§ **Problem**
Report each line of the data below in which "returns" appears.

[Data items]

(** * Emotion dataset server: a shallow embedding of [server.py]

    The four tools of [server.py] ([get_sample], [count_by_emotion],
    [search_text], [analyze_emotion_distribution]) and the lazy loader
    [_load_dataset] are embedded as functions in a state-and-exception
    monad over an explicit [world]: the module global [DATASET], the number
    of calls made to the external [load_dataset], and the number of random
    draws consumed.

    Conventions.
    - A Python [int] is a [Z]; a Python [str] is a [string] read as a
      sequence of code points below U+0100.
    - A Python [float] is an IEEE 754 binary64 value ([spec_float] at
      precision 53).
    - A [dict] is an association list in insertion order.
    - Every tool returns [json.dumps(value, indent=2)]; the embedding
      returns the [value] handed to [json.dumps]. *)

From Stdlib Require Import ZArith List String Ascii Bool Arith Lia.
From Stdlib Require Import Sorted Permutation DecimalString.
From Stdlib Require Import Floats.SpecFloat.
Import ListNotations.

Set Warnings "-register-all".

Local Open Scope string_scope.
Local Open Scope Z_scope.

(** ** Python strings *)

Module PyStr.

(** [str.lower] on code points below U+0100: the letters with a
    lowercase mapping are A-Z, U+00C0-U+00D6 and U+00D8-U+00DE, each
    mapped 32 places up. *)
Definition lower_char (c : ascii) : ascii :=
  let k := nat_of_ascii c in
  if ((65 <=? k) && (k <=? 90)
      || (192 <=? k) && (k <=? 222) && negb (k =? 215))%nat
  then ascii_of_nat (k + 32)
  else c.

Fixpoint lower (s : string) : string :=
  match s with
  | EmptyString => EmptyString
  | String c s' => String (lower_char c) (lower s')
  end.

(** [needle in hay] for two strings. *)
Fixpoint contains (needle hay : string) : bool :=
  String.prefix needle hay
  || match hay with
     | EmptyString => false
     | String _ hay' => contains needle hay'
     end.

Definition len (s : string) : Z := Z.of_nat (String.length s).

(** [str(k)] for an [int]. *)
Definition of_int (k : Z) : string := NilZero.string_of_int (Z.to_int k).

Section Strip.
(** The whitespace class used by the validation layer when it strips a
    string field ([str_strip_whitespace=True]). *)
Variable is_space : ascii -> bool.

Fixpoint lstrip_chars (cs : list ascii) : list ascii :=
  match cs with
  | [] => []
  | c :: cs' => if is_space c then lstrip_chars cs' else cs
  end.

Definition strip (s : string) : string :=
  string_of_list_ascii
    (rev (lstrip_chars (rev (lstrip_chars (list_ascii_of_string s))))).
End Strip.

(** The code points below U+0100 with the Unicode White_Space property. *)
Definition unicode_space (c : ascii) : bool :=
  let k := nat_of_ascii c in
  ((9 <=? k) && (k <=? 13) || (k =? 32) || (k =? 133) || (k =? 160))%nat.

End PyStr.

§ **Output of the task**
    - Every tool returns [json.dumps(value, indent=2)]; the embedding
      returns the [value] handed to [json.dumps]. *)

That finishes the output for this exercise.